Ethiopia's prime minister resigned suddenly last month and a state of emergency was imposed but protests in the restive Oromia region have continued.
Tillerson said after meeting his Ethiopian counterpart Workneh Gebeyehu that the answer to political turmoil in Ethiopia was greater freedoms and said the state of emergency should be lifted as quickly as possible.
Tillerson reiterated previous calls for African states to cut ties with North Korea. North Korea has more than a dozen embassies on the continent.
The Trump administration has said that Pyongyang earns hard currency from arms deals with African governments and the trafficking of wildlife parts from Africa.
Tillerson was due to fly to Djibouti, host to military bases owned by the U.S., China, Japan, France and Italy.
He will then visit Kenya, a key U.S. ally in the fight against al-Shabaab Islamist militants in Somalia, before traveling to Chad and Nigeria, which are also battling to contain Islamist insurgents.
Analysts have said Trump has focused mainly on security concerns in Africa at a time when China, Turkey and other nations are ramping up diplomatic and business links.
"When you look at the set of countries that are being visited I think it kind of reinforces the perception that security, indeed, is the overwhelming focus," said Brahima Coulibaly, director of the Africa Growth Initiative at Brookings Institution.
Meanwhile on Wednesday, the U.S. government announced $533 million in humanitarian assistance for African nations facing life-threatening food insecurity and malnutrition.

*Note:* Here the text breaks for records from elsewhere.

(** * scripts/create-service.py: the microservice scaffolder

    A shallow embedding of [create_service] and of the script's
    [__main__] block, over a model of the part of the operating system the
    script touches: [sys.argv], standard output, and a file system of
    directories and regular text files.

    Conventions of the model.
    - A Python [str] is a Rocq [string], one [ascii] per character (code
      points below 256).
    - A Python [int] is a [Z].
    - A [pathlib.Path] is the list of its components below its root; the
      [/] operator parses its right operand as pathlib does.  The root is
      [/], or [//] where a name begins with exactly two slashes; the
      operating system reads both alike, so the root is kept beside the
      components only where a path is printed.
    - The file system is a finite map from resolved paths to nodes; the
      operating system resolves [..] while it walks a path.  There are no
      symbolic links and no permissions, and a text file holds the [str]
      written to it (no encoding, no newline translation).
    - The file system of the model takes a name and a path of any length.
      Linux refuses a component above [NAME_MAX] bytes and a path of
      [PATH_MAX] bytes or more; [fits] says that a path is within these
      limits, the range in which the [stat], [mkdir] and [open] of the
      model answer as those of Linux do.
    - A computation is a function from the world (file system, standard
      output) to a result or a raised exception and the world it leaves. *)

From Stdlib Require Import ZArith Ascii DecimalString DecimalZ DecimalPos.
From stdpp Require Import base option list strings gmap fin_maps.

Set Warnings "-register-all".
Open Scope Z_scope.

(* ===================================================================== *)
(** * Strings *)

(** The double-quote character, and [q s], the text [s] between double
    quotes. *)
Definition dquote : ascii := "034"%char.
Definition q (s : string) : string := String dquote s +:+ String dquote "".

(** The line-feed character. *)
Definition LF : ascii := "010"%char.

(** [unlines ls]: every line followed by a line feed, as in a
    triple-quoted literal whose lines all end inside the quotes. *)
Fixpoint unlines (ls : list string) : string :=
  match ls with
  | [] => ""
  | l :: ls => l +:+ String LF (unlines ls)
  end.

(** [lines s]: the lines of [s], split at line feeds; a final line feed
    does not open an empty last line. *)
Fixpoint lines (s : string) : list string :=
  match s with
  | "" => []
  | String c r =>
      if decide (c = LF) then "" :: lines r
      else match lines r with
           | [] => [String c ""]
           | h :: t => String c h :: t
           end
  end.

(** [has_char c s]: [c in s] for a character. *)
Fixpoint has_char (c : ascii) (s : string) : bool :=
  match s with
  | "" => false
  | String x r => bool_decide (x = c) || has_char c r
  end.

(** [str(port)] for a Python [int]: decimal digits, [-] before a negative
    number. *)
Definition str_of_int (n : Z) : string := NilZero.string_of_int (Z.to_int n).

(** [sep.join(parts)]. *)
Fixpoint str_join (sep : string) (parts : list string) : string :=
  match parts with
  | [] => ""
  | [x] => x
  | x :: rest => x +:+ sep +:+ str_join sep rest
  end.

(** [is_substring pat s]: [pat in s]. *)
Fixpoint is_prefix (pat s : string) : bool :=
  match pat, s with
  | "", _ => true
  | String a pat', String b s' => if decide (a = b) then is_prefix pat' s' else false
  | String _ _, "" => false
  end.
Fixpoint is_substring (pat s : string) : bool :=
  is_prefix pat s ||
  match s with
  | "" => false
  | String _ s' => is_substring pat s'
  end.

(* ===================================================================== *)
(** * Paths *)

Abbreviation path := (list string).

(** Splitting at every [/]; a string without [/] is one field. *)
Fixpoint split_slash (s : string) : list string :=
  match s with
  | "" => [""]
  | String c r =>
      if decide (c = "/"%char) then "" :: split_slash r
      else match split_slash r with
           | [] => [String c ""]
           | h :: t => String c h :: t
           end
  end.

(** The components pathlib keeps: empty fields and [.] are dropped, [..]
    stays as it is. *)
Definition path_parts (s : string) : path :=
  filter (λ c, c ≠ "" ∧ c ≠ ".") (split_slash s).

Definition is_absolute (s : string) : bool :=
  match s with
  | String c _ => bool_decide (c = "/"%char)
  | "" => false
  end.

(** [p / s]: an absolute right operand replaces the left one. *)
Definition path_div (p : path) (s : string) : path :=
  if is_absolute s then path_parts s else p ++ path_parts s.
Infix "/:" := path_div (at level 40, left associativity).

(** The root pathlib splits off a string: none for a relative one, [//]
    for one that begins with exactly two slashes, [/] for one slash and
    for three or more. *)
Definition path_root (s : string) : string :=
  match s with
  | String "/" (String "/" (String "/" _)) => "/"
  | String "/" (String "/" _) => "//"
  | String "/" _ => "/"
  | _ => ""
  end.

(** The root of [p / s] for a left operand of root [r]: an absolute right
    operand brings its own. *)
Definition root_div (r : string) (s : string) : string :=
  if is_absolute s then path_root s else r.

(** [Path.parent]: lexical, the root is its own parent. *)
Definition parent (p : path) : path := removelast p.

(** [str(p)] of an absolute path with the root [r] and the components
    [p]. *)
Definition path_str (r : string) (p : path) : string := r +:+ str_join "/" p.

(* ===================================================================== *)
(** * The file system *)

Inductive node :=
  | Dir
  | File (content : string).

Global Instance node_eq_dec : EqDecision node.
Proof. solve_decision. Defined.

Abbreviation filesystem := (gmap (list string) node).

Inductive errno := ENOENT | EEXIST | ENOTDIR | EISDIR.

Global Instance errno_eq_dec : EqDecision errno.
Proof. solve_decision. Defined.

(** Walking down from directory [cur] through the components [p], each of
    which has to be a directory.  The result is the resolved directory. *)
Fixpoint resolve_dir (fs : filesystem) (cur : path) (p : path) : errno + path :=
  match p with
  | [] => inr cur
  | c :: rest =>
      if decide (c = "..") then resolve_dir fs (parent cur) rest
      else match fs !! (cur ++ [c]) with
           | Some Dir => resolve_dir fs (cur ++ [c]) rest
           | Some (File _) => inl ENOTDIR
           | None => inl ENOENT
           end
  end.

Definition split_last (p : path) : option (path * string) :=
  match reverse p with
  | [] => None
  | l :: rinit => Some (reverse rinit, l)
  end.

(** Path resolution up to the last component: the resolved location and
    the node found there, if any.  The root and [d/..] are directories.
    A name of any length is looked up; Linux refuses the ones beyond
    [NAME_MAX] and [PATH_MAX], for which see [fits]. *)
Definition lookup_path (fs : filesystem) (p : path) : errno + (path * option node) :=
  match split_last p with
  | None => inr ([], Some Dir)
  | Some (d, l) =>
      match resolve_dir fs [] d with
      | inl e => inl e
      | inr d' =>
          if decide (l = "..") then inr (parent d', Some Dir)
          else inr (d' ++ [l], fs !! (d' ++ [l]))
      end
  end.

(** [os.stat]. *)
Definition os_stat (fs : filesystem) (p : path) : errno + node :=
  match lookup_path fs p with
  | inl e => inl e
  | inr (_, Some n) => inr n
  | inr (_, None) => inl ENOENT
  end.

(** [os.mkdir]. *)
Definition os_mkdir (fs : filesystem) (p : path) : errno + filesystem :=
  match lookup_path fs p with
  | inl e => inl e
  | inr (_, Some _) => inl EEXIST
  | inr (k, None) => inr (<[k := Dir]> fs)
  end.

(** [open(p, "w")], the write of [content] and the close: the file is
    created, or truncated when it is there. *)
Definition os_write (fs : filesystem) (p : path) (content : string)
  : errno + filesystem :=
  match lookup_path fs p with
  | inl e => inl e
  | inr (_, Some Dir) => inl EISDIR
  | inr (k, _) => inr (<[k := File content]> fs)
  end.

(** Reading a regular file back. *)
Definition read_file (fs : filesystem) (p : path) : option string :=
  match os_stat fs p with
  | inr (File c) => Some c
  | _ => None
  end.

(** [Path.exists()] and [Path.is_dir()]: a failing [stat] is [False]. *)
Definition Path_exists (fs : filesystem) (p : path) : bool :=
  match os_stat fs p with inr _ => true | inl _ => false end.
Definition Path_is_dir (fs : filesystem) (p : path) : bool :=
  match os_stat fs p with inr Dir => true | _ => false end.

(* ===================================================================== *)
(** * Computations *)

Inductive exn :=
  | SystemExit (code : Z)
  | ValueError
  | OSError (e : errno).

Record world := World { w_fs : filesystem; w_out : list string }.

Definition M (A : Type) : Type := world → (exn + A) * world.

Global Instance M_ret : MRet M := λ A a w, (inr a, w).
Global Instance M_bind : MBind M := λ A B f m w,
  match m w with
  | (inl e, w') => (inl e, w')
  | (inr a, w') => f a w'
  end.

Definition raise {A} (e : exn) : M A := λ w, (inl e, w).

(** [print(s)] writes [s] and a line feed. *)
Definition line (s : string) : string := s +:+ String LF "".
Definition print (s : string) : M unit :=
  λ w, (inr tt, World (w_fs w) (w_out w ++ [line s])).

(** [sys.exit(code)]. *)
Definition sys_exit {A} (code : Z) : M A := raise (SystemExit code).

(** [for x in xs: body(x)]. *)
Fixpoint for_each {A} (xs : list A) (body : A → M unit) : M unit :=
  match xs with
  | [] => mret tt
  | x :: xs => body x ;; for_each xs body
  end.

Definition lift_os (r : errno + filesystem) : M unit := λ w,
  match r with
  | inr fs' => (inr tt, World fs' (w_out w))
  | inl e => (inl (OSError e), w)
  end.

(** [Path.mkdir(parents, exist_ok)] as pathlib writes it: [os.mkdir],
    then on [FileNotFoundError] the parents and a second attempt, and on
    any other [OSError] the [exist_ok] test.  The fuel counts the
    components left above [p]. *)
Fixpoint Path_mkdir_rec (n : nat) (p : path) (parents exist_ok : bool) : M unit :=
  λ w,
  match os_mkdir (w_fs w) p with
  | inr fs' => (inr tt, World fs' (w_out w))
  | inl ENOENT =>
      if negb parents || bool_decide (parent p = p) then (inl (OSError ENOENT), w)
      else match n with
           | O => (inl (OSError ENOENT), w)
           | S n' =>
               (Path_mkdir_rec n' (parent p) true true ;;
                Path_mkdir_rec n' p false exist_ok) w
           end
  | inl e =>
      if negb exist_ok || negb (Path_is_dir (w_fs w) p) then (inl (OSError e), w)
      else (inr tt, w)
  end.

Definition Path_mkdir (p : path) (parents exist_ok : bool) : M unit :=
  Path_mkdir_rec (length p) p parents exist_ok.

(** [with open(p, "w") as f: f.write(content)]. *)
Definition write_file (p : path) (content : string) : M unit :=
  λ w, lift_os (os_write (w_fs w) p content) w.

(** The status the process ends with: 0 after a normal return, the code of
    [sys.exit], 1 after an uncaught exception. *)
Definition exit_status {A} (r : exn + A) : Z :=
  match r with
  | inr _ => 0
  | inl (SystemExit c) => c
  | inl _ => 1
  end.

(* ===================================================================== *)
(** * [json.dump(obj, f, indent=2)] *)

(** The Python objects [json] serialises.  A number is kept as its
    literal. *)
Inductive json :=
  | JNull
  | JBool (b : bool)
  | JNum (lit : string)
  | JStr (s : string)
  | JList (items : list json)
  | JDict (items : list (string * json)).

Definition hex_digit (n : N) : ascii :=
  match n with
  | 0 => "0" | 1 => "1" | 2 => "2" | 3 => "3" | 4 => "4" | 5 => "5"
  | 6 => "6" | 7 => "7" | 8 => "8" | 9 => "9" | 10 => "a" | 11 => "b"
  | 12 => "c" | 13 => "d" | 14 => "e" | _ => "f"
  end%N%char.

(** [encode_basestring_ascii]: the backslash, the double quote and every
    character outside [' '..'~'] are escaped; the short escapes first,
    [\uXXXX] with four lower-case hexadecimal digits otherwise. *)
Definition escape_char (c : ascii) : string :=
  let n := N_of_ascii c in
  if decide (c = dquote) then String "\" (String dquote "")
  else if decide (c = "\"%char) then "\\"
  else if decide (n = 8%N) then "\b"
  else if decide (n = 12%N) then "\f"
  else if decide (n = 10%N) then "\n"
  else if decide (n = 13%N) then "\r"
  else if decide (n = 9%N) then "\t"
  else if (n <? 32)%N || (126 <? n)%N then
    "\u00" +:+ String (hex_digit (n / 16)) (String (hex_digit (n mod 16)) "")
  else String c "".

Fixpoint escape (s : string) : string :=
  match s with
  | "" => ""
  | String c r => escape_char c +:+ escape r
  end.

Definition encode_str (s : string) : string :=
  String dquote (escape s +:+ String dquote "").

(** A line feed and [level] times the two-space indent. *)
Fixpoint indent (level : nat) : string :=
  match level with
  | O => ""
  | S l => "  " +:+ indent l
  end.
Definition newline_indent (level : nat) : string := String LF (indent level).

Fixpoint json_encode (level : nat) (v : json) : string :=
  match v with
  | JNull => "null"
  | JBool true => "true"
  | JBool false => "false"
  | JNum lit => lit
  | JStr s => encode_str s
  | JList [] => "[]"
  | JList items =>
      "[" +:+ newline_indent (S level)
      +:+ str_join ("," +:+ newline_indent (S level))
            (map (json_encode (S level)) items)
      +:+ newline_indent level +:+ "]"
  | JDict [] => "{}"
  | JDict items =>
      "{" +:+ newline_indent (S level)
      +:+ str_join ("," +:+ newline_indent (S level))
            (map (λ kv, match kv with
                        | (k, x) => encode_str k +:+ ": " +:+ json_encode (S level) x
                        end) items)
      +:+ newline_indent level +:+ "}"
  end.
(** * SmartPrice-Analytics: the listing scraper ([scraper.py])

    A shallow embedding of the extraction core of the e-commerce listing
    scraper: the field normalisers ([extract_price], [extract_discount],
    [extract_rating], [determine_availability]), the pattern matcher
    ([find_element_by_patterns]), the container locator
    ([find_product_containers]), the record extractor
    ([extract_product_data]) and the listing loop ([scrape_listing_page]).

    Python values are modelled as follows.
    - [str] is a sequence of Unicode code points.  The Unicode tables the
      interpreter consults (decimal digits, white space, lower-casing, the
      case-insensitive equivalence of [re.I]) are the fields of the class
      [Unicode]; [ascii_unicode] is the instance used for the examples.
    - [float] is IEEE 754 binary64, through the [spec_float] operations of
      the standard library with [prec = 53] and [emax = 1024].
    - The regular expressions of the source are terms of [regex], run by a
      backtracking matcher with the priorities of Python's [re].
    - A parsed page is a tree of [node]s; [find], [find_all] and [get_text]
      walk it in document order as BeautifulSoup does.
    - The clock read by [datetime.now] and what the network answers to a
      request ([reply]) are threaded as a [world].
    - The calls to the logger are left out: they do not bear on what the
      functions return. *)

From Stdlib Require Import String Ascii.
From Stdlib Require Import List NArith ZArith Bool Lia.
From Stdlib Require Import Floats.SpecFloat.
From Stdlib Require DecimalN.
Import ListNotations.

Set Implicit Arguments.

(** ** Python strings *)

Definition codepoint := N.
Definition str := list codepoint.

(** Reading a UTF-8 string literal of this file as a [str]. *)
Fixpoint utf8_decode (bs : list N) (pending : nat) (acc : N) : str :=
  match bs with
  | [] => []
  | b :: bs' =>
      match pending with
      | O =>
          if (b <? 128)%N then b :: utf8_decode bs' 0 0%N
          else if (b <? 224)%N then utf8_decode bs' 1 (b - 192)%N
          else if (b <? 240)%N then utf8_decode bs' 2 (b - 224)%N
          else utf8_decode bs' 3 (b - 240)%N
      | S O => (acc * 64 + (b - 128))%N :: utf8_decode bs' 0 0%N
      | S n => utf8_decode bs' n (acc * 64 + (b - 128))%N
      end
  end.

Definition u (s : string) : str :=
  utf8_decode (map N_of_ascii (list_ascii_of_string s)) 0 0%N.

Definition str_eqb (a b : str) : bool :=
  if list_eq_dec N.eq_dec a b then true else false.

(** The tables of the interpreter's Unicode database that the scraper
    reaches through [str.strip], [str.lower], [float] and [re]. *)
Class Unicode := {
  (** the decimal value of a character of category Nd *)
  decimal_digit : codepoint -> option N;
  (** [str.isspace] on one character; also [\s] *)
  is_space : codepoint -> bool;
  (** [str.lower] *)
  lower : str -> str;
  (** whether a pattern character matches a text character under [re.I] *)
  ignorecase_eq : codepoint -> codepoint -> bool
}.

(** What every Unicode version guarantees about the characters the
    scraper's patterns single out. *)
Class UnicodeLaws (U : Unicode) : Prop := {
  space_not_digit : forall c, is_space c = true -> decimal_digit c = None;
  full_stop_plain : decimal_digit 46%N = None /\ is_space 46%N = false;
  comma_plain : decimal_digit 44%N = None /\ is_space 44%N = false;
  percent_plain : decimal_digit 37%N = None /\ is_space 37%N = false;
  digit_small : forall c d, decimal_digit c = Some d -> (d <= 9)%N;
  lower_empty : lower [] = []
}.

Section Strings.
Context {U : Unicode}.

Definition is_digit (c : codepoint) : bool :=
  match decimal_digit c with Some _ => true | None => false end.

Fixpoint lstrip (s : str) : str :=
  match s with
  | c :: s' => if is_space c then lstrip s' else s
  | [] => []
  end.

Definition rstrip (s : str) : str := rev (lstrip (rev s)).

(** [s.strip()] *)
Definition strip (s : str) : str := rstrip (lstrip s).

Fixpoint starts_with (p s : str) : bool :=
  match p, s with
  | [], _ => true
  | _ :: _, [] => false
  | a :: p', b :: s' => (a =? b)%N && starts_with p' s'
  end.

(** [p in s] *)
Fixpoint contains (p s : str) : bool :=
  starts_with p s ||
  match s with
  | [] => false
  | _ :: s' => contains p s'
  end.

(** [s.replace(c, new)] for a one-character [c] *)
Definition replace_char (c : codepoint) (new : str) (s : str) : str :=
  flat_map (fun x => if (x =? c)%N then new else [x]) s.
End Strings.

(** ** Regular expressions *)

Inductive atom :=
| AChar (c : codepoint)   (* a literal character *)
| ADigit                  (* \d *)
| ASpace.                 (* \s *)

Inductive cclass :=
| One (a : atom)
| OneOf (l : list atom)      (* [...] *)
| NoneOf (l : list atom).    (* [^...] *)

(** The fragment of [re] syntax the scraper uses: classes, sequencing,
    alternation, and the greedy repetition of a class. *)
Inductive regex :=
| Eps
| Class (c : cclass)
| Cat (r1 r2 : regex)
| Alt (r1 r2 : regex)
| Star (c : cclass).

Definition Opt (r : regex) : regex := Alt r Eps.          (* r? *)
Definition Plus (c : cclass) : regex := Cat (Class c) (Star c).   (* c+ *)

Fixpoint Lit (s : str) : regex :=
  match s with
  | [] => Eps
  | c :: s' => Cat (Class (One (AChar c))) (Lit s')
  end.

Section Matcher.
Context {U : Unicode}.
(** the [re.I] flag *)
Variable icase : bool.

Definition atom_match (a : atom) (c : codepoint) : bool :=
  match a with
  | AChar x => if icase then ignorecase_eq x c else (x =? c)%N
  | ADigit => is_digit c
  | ASpace => is_space c
  end.

Definition class_match (cl : cclass) (c : codepoint) : bool :=
  match cl with
  | One a => atom_match a c
  | OneOf l => existsb (fun a => atom_match a c) l
  | NoneOf l => negb (existsb (fun a => atom_match a c) l)
  end.

Section Run.
Variable A : Type.

(** greedy repetition: take as many characters as possible, give one
    back at a time while the rest of the pattern fails *)
Fixpoint star_loop (p : codepoint -> bool) (s : str)
         (k : str -> option A) : option A :=
  match s with
  | c :: s' =>
      if p c then
        match star_loop p s' k with
        | Some x => Some x
        | None => k s
        end
      else k s
  | [] => k []
  end.

(** [rmatch r s k]: match [r] at the front of [s] and hand the rest of
    the text to [k]; the first success in priority order wins. *)
Fixpoint rmatch (r : regex) (s : str) (k : str -> option A) : option A :=
  match r with
  | Eps => k s
  | Class cl =>
      match s with
      | c :: s' => if class_match cl c then k s' else None
      | [] => None
      end
  | Cat r1 r2 => rmatch r1 s (fun s' => rmatch r2 s' k)
  | Alt r1 r2 =>
      match rmatch r1 s k with
      | Some x => Some x
      | None => rmatch r2 s k
      end
  | Star cl => star_loop (class_match cl) s k
  end.
End Run.

(** A match of [g] followed by [t] at the front of [s]: the text of [g]
    (the capturing group), the text of [t], and what follows. *)
Definition match_here (g t : regex) (s : str) : option (str * str * str) :=
  rmatch g s (fun s1 =>
    rmatch t s1 (fun s2 =>
      Some (firstn (length s - length s1) s,
            firstn (length s1 - length s2) s1,
            s2))).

Tillerson announced the grant, saying it will support safe drinking water programmes, emergency healthcare and hygiene programmes to treat and prevent the spread of disease, and reunification of families separated by conflict.
From this donation, South Sudan was allocated the highest amount of funds totaling to $184 million for emergency food and nutrition assistance to help the nation's vulnerable populations.
Ethiopia, Somalia, Nigeria and nations in the Lake Chad region, affected by ongoing conflicts or prolonged drought would also benefit.
According to a statement issued by the U.S. State Department, a swift influx of assistance from the U.S. government, along with that of other donors, was helping to improve humanitarian conditions in all of these African countries.
It noted that it was up to the leaders in these countries, particularly in South Sudan, to stop the violence and put the welfare of their citizens at the forefront of their actions.
The U.S. government also reiterated calls to all warring sides in South Sudan to allow aid workers safe and unhindered access to civilians in need.
More than 7 million people in South Sudan risk facing severe food insecurity in the coming months without sustained humanitarian assistance and access, three UN agencies said in a report last week.
Last month, 5.3 million people were already struggling to find enough food each day and were in "crisis" or "emergency" levels of food insecurity, according to an Integrated Food Security Phase Classification (IPC) report that was recently unveiled.
Jointly issued by the Food and Agriculture Organisation of the United Nations (FAO), the United Nations Children's Fund (UNICEF) and the World Food Programme (WFP), the new report warned that progress made to prevent people from dying of hunger could be undone, and more people could be pushed into severe hunger and famine-like conditions from May-July if assistance and access were not made.